Recuerdo madrugadas en las
que yo abría el ojo sólo para hallarme en la física gloria, despertado por el
llanto de Augusto, y volteaba a mirarla a ella, despierta desde hace muchas
horas con la mirada perdida en el cielo raso, negándose siempre a contestarme
en qué era que pensaba. Yo no insistí. Yo había previsto eso. No cuidó bien a
nuestro hijo. No quiso tampoco volver al colegio. Le perdió interés a todo, se
pasaba los días sin asearse ni asear la casa, mal sentada en una silla, presa
de un vacío que supongo debe ser normal después de que uno ha estado lleno y
redondo como una naranja ombligona. Yo no la toqué más. Ella tampoco se
hubiera dejado. Al fin, un día salió de la casa, y se demoró en regresar.
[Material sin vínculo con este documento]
Definition alice : World FakePC := NewPeer "alice" fakeOK.
Definition bob : World FakePC := NewPeer "bob" fakeFailing.

Definition cam : webrtc.Track :=
  webrtc.mkTrack 1 "cam" 96 1111 webrtc.RTPCodecTypeVideo "alice-stream".
Definition mic : webrtc.Track :=
  webrtc.mkTrack 2 "mic" 111 2222 webrtc.RTPCodecTypeAudio "alice-stream".

(** Alice publishes [cam]: the local track the double creates, the relay
    that copies to it, and the world after the inbound-track event. *)
Definition aliceVideo : webrtc.Track :=
  webrtc.mkTrack 100 "video" 96 1111 webrtc.RTPCodecTypeVideo "pion".

(** The local track the double creates when Alice publishes [mic]. *)
Definition aliceAudio : webrtc.Track :=
  webrtc.mkTrack 100 "video" 111 2222 webrtc.RTPCodecTypeAudio "pion".
Definition aliceRelay : Relay :=
  mkRelay cam aliceVideo (mkTicker rtcpPLIInterval false) true make_rtpBuf.
Definition alicePublishing : World FakePC := (run [TrackPublished cam] alice).2.

(** Alice is sent [cam]. *)
Definition aliceSubscribed : World FakePC := (AddTrack cam alice).2.

(** A busy afternoon of Alice's Peer: she publishes [cam], is sent [cam],
    the relay ticks and copies two packets, the second before anyone
    listens, the connection fails, and the remote track ends. *)
Definition aliceSchedule : list Input :=
  [TrackPublished cam;
   CallAddTrack cam;
   Tick 0;
   Copy 0 (ReadThenWrite [x01; x02] None);
   Copy 0 (ReadThenWrite [x03] (Some ErrClosedPipe));
   ICEConnectionStateChange webrtc.ICEConnectionStateFailed;
   Copy 0 (ReadFails (errorString "EOF"));
   Tick 0].
Definition aliceLater : World FakePC := (run aliceSchedule alice).2.

(** The entries of the sender map that belong to one track. *)
Definition entriesFor (k : positive) (m : gmap positive webrtc.RTPSender)
    : list (positive * webrtc.RTPSender) :=
  filter (fun kv => kv.1 = k) (map_to_list m).

Definition countOnClose (tr : list Action) : nat :=
  length (List.filter isOnClose tr).

(** What [startCopyingTrack] gives every relay and no step takes away: the
    ticker's period and the capacity of the copy buffer. *)
Definition relay_ok (r : Relay) : Prop :=
  period (ticker r) = rtcpPLIInterval /\ length (rtpBuf r) = rtpBufSize.

(** The worlds a Peer can be in: those that some sequence of inputs leads to
    from [NewPeer]. *)
Definition reachable {PC : Type} `{PeerConnection PC} (w : World PC) : Prop :=
  exists clientID peerConnection inputs,
    w = (run inputs (NewPeer clientID peerConnection)).2.

(** The inputs of the environment that concern relay [i] alone. *)
Definition ofRelay (i : nat) (inp : Input) : bool :=
  match inp with
  | Tick j | Copy j _ => bool_decide (j = i)
  | _ => false
  end.

(** Relay [i] has stopped: its copy goroutine has returned and its ticker
    delivers no tick. *)
Definition stoppedRelay {PC : Type} (i : nat) (w : World PC) : Prop :=
  exists r, relays w !! i = Some r /\ copying r = false /\ stopped (ticker r) = true.

(** The transport creates the track it is asked for, reading the
    arguments as pion does: [NewTrack(payloadType, ssrc, id, label)]. *)
Definition honoursNewTrack (PC : Type) `{PeerConnection PC} : Prop :=
  forall pt ssrc s1 s2 c t c',
    pc_NewTrack pt ssrc s1 s2 c = (Ok t, c') ->
    webrtc.PayloadType t = pt /\ webrtc.SSRC t = ssrc /\
    webrtc.ID t = s1 /\ webrtc.Label t = s2.

(** The actions of [n] iterations of the copy loop that read [pkts] from
    [rt] and write them to [lt]. *)
Definition copyActions (i : nat) (rt lt : webrtc.Track) (pkts : list (list byte))
    : list Action :=
  flat_map (fun d => [TrackRead i rt; TrackWrite i lt d]) pkts.

(** What the environment answers to the copy goroutine of relay [i], in
    order, within a sequence of inputs. *)
Fixpoint copyInputs (i : nat) (inputs : list Input) : list CopyIO :=
  match inputs with
  | [] => []
  | Copy j io :: rest =>
      if bool_decide (j = i) then io :: copyInputs i rest else copyInputs i rest
  | _ :: rest => copyInputs i rest
  end.

(** ** Further readings of a trace and of a schedule *)

(** The arguments of the [onTrack] calls, in order. *)
Fixpoint onTrackCalls (tr : list Action) : list (string * webrtc.Track) :=
  match tr with
  | [] => []
  | OnTrackCb cid t :: tr' => (cid, t) :: onTrackCalls tr'
  | _ :: tr' => onTrackCalls tr'
  end.

(** The arguments of the [onClose] calls, in order. *)
Fixpoint onCloseCalls (tr : list Action) : list string :=
  match tr with
  | [] => []
  | OnCloseCb cid :: tr' => cid :: onCloseCalls tr'
  | _ :: tr' => onCloseCalls tr'
  end.

(** The packets of each [WriteRTCP] call, in order. *)
Fixpoint rtcpCalls (tr : list Action) : list (list rtcp.Packet) :=
  match tr with
  | [] => []
  | PC_WriteRTCP pkts :: tr' => pkts :: rtcpCalls tr'
  | _ :: tr' => rtcpCalls tr'
  end.

(** The calls through the [PeerConnection] interface, in order. *)
Definition isTransportCall (a : Action) : bool :=
  match a with
  | PC_AddTrack _ | PC_RemoveTrack _ | PC_OnTrack | PC_OnICEConnectionStateChange
  | PC_WriteRTCP _ | PC_NewTrack _ _ _ _ => true
  | _ => false
  end.

Definition transportCalls (tr : list Action) : list Action :=
  List.filter isTransportCall tr.

(** How often the deferred [ticker.Stop()] of relay [i] has run. *)
Definition isTickerStop (i : nat) (a : Action) : bool :=
  match a with
  | TickerStop j => bool_decide (j = i)
  | _ => false
  end.

Definition tickerStops (i : nat) (tr : list Action) : nat :=
  length (List.filter (isTickerStop i) tr).

(** How many tickers [time.NewTicker] has created. *)
Definition isNewTicker (a : Action) : bool :=
  match a with NewTicker _ => true | _ => false end.

Definition tickersCreated (tr : list Action) : nat :=
  length (List.filter isNewTicker tr).

(** The ICE events of a schedule whose state is disconnected, failed or
    closed. *)
Definition isTerminalEvent (x : Input) : bool :=
  match x with
  | ICEConnectionStateChange s => isTerminal s
  | _ => false
  end.

Definition terminalEvents (inputs : list Input) : nat :=
  length (List.filter isTerminalEvent inputs).

Definition isCallAddTrack (x : Input) : bool :=
  match x with CallAddTrack _ => true | _ => false end.

Definition isTrackPublished (x : Input) : bool :=
  match x with TrackPublished _ => true | _ => false end.

(** The two tracks a relay copies between, fixed when it starts. *)
Definition relayTracks (r : Relay) : webrtc.Track * webrtc.Track :=
  (remoteTrack r, localTrack r).

(** The answers to the copy loop after which it goes on: [Read] returned a
    packet, and [Write] returned [nil] or [io.ErrClosedPipe]. *)
Definition keepsCopying (io : CopyIO) : bool :=
  match io with
  | ReadFails _ => false
  | ReadThenWrite _ None => true
  | ReadThenWrite _ (Some e) => isErrClosedPipe e
  end.

(** The packet [Read] returned, if it returned one. *)
Definition packetOf (io : CopyIO) : list byte :=
  match io with
  | ReadFails _ => []
  | ReadThenWrite data _ => data
  end.

(** A write of at most the buffer's capacity. *)
Definition writeFits (a : Action) : Prop :=
  match a with
  | TrackWrite _ _ b => (length b <= rtpBufSize)%nat
  | _ => True
  end.

(** Track I/O and ticker stops that belong to a relay of [tracks], the
    pairs of remote and local track of the relays by index. *)
Definition ownTrackIO (tracks : list (webrtc.Track * webrtc.Track)) (a : Action) : Prop :=
  match a with
  | TrackRead i rt => exists lt, tracks !! i = Some (rt, lt)
  | TrackWrite i lt _ => exists rt, tracks !! i = Some (rt, lt)
  | TickerStop i => is_Some (tracks !! i)
  | _ => True
  end.

(** * The video grid of the client: [Videos.getStreams]

    The React component [Videos] sorts what it shows into a toolbar of
    minimized videos and a grid of the others.  [getStreams] builds the two
    lists from the component's props; it is embedded here with the
    JavaScript values it handles:
    - an object used as a dictionary is the list of its own enumerable
      properties in iteration order; lodash's [map] and [forEach] visit
      these, while [o[k]] also finds what the object inherits from
      [Object.prototype] ([constructor], [toString], [__proto__], ...): it
      is [jsGet o k], one of [Own v], [Inherited] and [Undefined];
    - a value that may be [undefined] is an [option], and so is an optional
      property of an object literal;
    - a [TypeError] (reading a property of [undefined]) makes the whole
      function fail: it is [None] in the result;
    - [ME], [StreamTypeCamera] and [getStreamKey] are imported from modules
      outside this file, and the names of the members of [Object.prototype]
      belong to the JavaScript engine: all are taken as given. *)

Module Videos.

(** The own property of [o] named [k]. *)
Fixpoint jsOwn {V : Type} (o : list (string * V)) (k : string) : option V :=
  match o with
  | [] => None
  | (k', v) :: o' => if bool_decide (k' = k) then Some v else jsOwn o' k
  end.

(** What [o[k]] evaluates to on a plain object: the value of an own
    property, a member of [Object.prototype] (a function, or for [__proto__]
    the prototype itself: truthy, not a string, without a [streamId], [type]
    or [mirror], and without own enumerable properties), or [undefined]. *)
Inductive JsProp (V : Type) : Type :=
| Own (v : V)
| Inherited
| Undefined.
Arguments Own {V} v.
Arguments Inherited {V}.
Arguments Undefined {V}.

(** What the code reads of a value used as a stream: its [streamId], and
    the properties [type] and [mirror] that only a [LocalStream] has.  A
    [StreamWithURL] always has a [streamId]. *)
Record StreamWithURL : Type := mkStream {
  streamId : option string;
  type : option string;
  mirror : option bool
}.

(** A member of [Object.prototype], read as a stream. *)
Definition protoMember : StreamWithURL := mkStream None None None.

(** [interface StreamProps]. *)
Record StreamProps : Type := mkStreamProps {
  key : string;
  stream : option StreamWithURL;
  peerId : string;
  muted : option bool;
  localUser : option bool;
  mirrored : option bool;
  windowState : JsProp string
}.

(** The parts of [StreamsState] that [getStreams] reads. *)
Record StreamsState : Type := mkStreamsState {
  localStreams : list (string * option StreamWithURL);
  pubStreamsKeysByPeerId : list (string * list (string * unit));
  pubStreams : list (string * string);
  remoteStreams : list (string * StreamWithURL)
}.

(** The props of [VideosProps] that [getStreams] destructures; a nickname
    is read for its key only. *)
Record VideosProps : Type := mkVideosProps {
  nicknames : list (string * string);
  streams : StreamsState;
  windowStates : list (string * string)
}.

(** [props.windowState === 'minimized']. *)
Definition isMinimized (p : StreamProps) : bool :=
  match windowState p with
  | Own state => bool_decide (state = "minimized")
  | Inherited | Undefined => false
  end.

Section GetStreams.

Variable ME : string.
Variable StreamTypeCamera : string.
Variable getStreamKey : string -> option string -> string.

(** Whether [Object.prototype] has a member of this name. *)
Variable inObjectPrototype : string -> bool.

Variable props : VideosProps.

Definition jsGet {V : Type} (o : list (string * V)) (k : string) : JsProp V :=
  match jsOwn o k with
  | Some v => Own v
  | None => if inObjectPrototype k then Inherited else Undefined
  end.

(** The two arrays [minimized] and [maximized], in this order. *)
Definition Lists : Type := list StreamProps * list StreamProps.

Definition addStreamProps (p : StreamProps) (acc : Lists) : Lists :=
  if isMinimized p
  then (acc.1 ++ [p], acc.2)
  else (acc.1, acc.2 ++ [p]).

Definition isLocalStream (s : StreamWithURL) : bool :=
  bool_decide (is_Some (mirror s)) && bool_decide (is_Some (type s)).

(** The object literal of the branch [!streams.length]. *)
Definition placeholderProps (localUser : bool) (peerId : string) : StreamProps :=
  let key := getStreamKey peerId None in
  mkStreamProps key None peerId None (Some localUser) None
                (jsGet (windowStates props) key).

(** The object literal inside [streams.forEach]. *)
Definition streamProps (localUser : bool) (peerId : string) (stream : StreamWithURL)
    : StreamProps :=
  let key := getStreamKey peerId (streamId stream) in
  mkStreamProps key (Some stream) peerId
                (Some localUser) (Some localUser)
                (Some (localUser && isLocalStream stream &&
                       bool_decide (type stream = Some StreamTypeCamera) &&
                       default false (mirror stream)))
                (jsGet (windowStates props) key).

(** [streams.forEach(stream => ...)]: reading [stream.streamId] of an
    [undefined] element throws. *)
Fixpoint forEachStream (localUser : bool) (peerId : string)
    (streams : list (option StreamWithURL)) (acc : Lists) : option Lists :=
  match streams with
  | [] => Some acc
  | None :: _ => None
  | Some stream :: rest =>
      forEachStream localUser peerId rest
                    (addStreamProps (streamProps localUser peerId stream) acc)
  end.

Definition addStreamsByUser (localUser : bool) (peerId : string)
    (streams : list (option StreamWithURL)) (acc : Lists) : option Lists :=
  match streams with
  | [] => Some (addStreamProps (placeholderProps localUser peerId) acc)
  | _ => forEachStream localUser peerId streams acc
  end.

(** The props [addStreamsByUser] creates for a user whose streams are
    [sts]: the tiles that show this user. *)
Definition tilesOf (localUser : bool) (peerId : string) (sts : list StreamWithURL)
    : list StreamProps :=
  match sts with
  | [] => [placeholderProps localUser peerId]
  | _ => streamProps localUser peerId <$> sts
  end.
Hizo
amistades nuevas, jóvenes más viejos que ella, y seguía saliendo. Pero falta no
me hacía. Yo cumplía puntualmente con mis deberes escolares. Me levantaba
temprano, le daba el tetero al niño, cambiaba pañales, barría, trapeaba. Al
volver del colegio me la pasaba horas dejando que Augusto me apretara el dedo
índice y contemplándole su pipí, lo único que sacó igualito a mí, porque todo
lo demás, ojos, pelo y frente eran de ella.
Cuando regresaba, nunca
conversábamos. Se tiraba por ahí, sin dormir, o a oír música. Supe que estaba
metiendo droga. Me importó un comino. Conseguí una hipodérmica desechable, con
mi amigo Gómez un gramo de la mejor cocaína y una noche la esperé. Llegó muy
tarde, cayéndose de la borrachera, bajando de todas las trabas. Yo la recibí,
le sobé su cabecita hasta que se quedó dormida en mi pecho. Preparé la cocaína,
tomé uno de sus brazos, cuando lo estiré y palpé sus buenas venas, abrió los
ojos y me miró, perpleja. Yo le sonreí. Creo que le inyecté medio gramo, en
empujaditas leves. Ella hizo caras y risitas y yo sentí celos: nunca se portó
así con mis orgasmos. Luego se levantó y comenzó a saltar por toda la casa,
puso el estéreo a todo volumen y a mí no me importó que despertara a Augusto.
Yo reí con ella.
Hace días que no la veo. Se
fue a paseo creo que a San Agustín, con una manada de gringos. Espero que no
vuelva, que se muera o que reciba allá su merecido. Yo he terminado sexto con
todos los honores, leo Comics y espero con mi hijo una mejor época.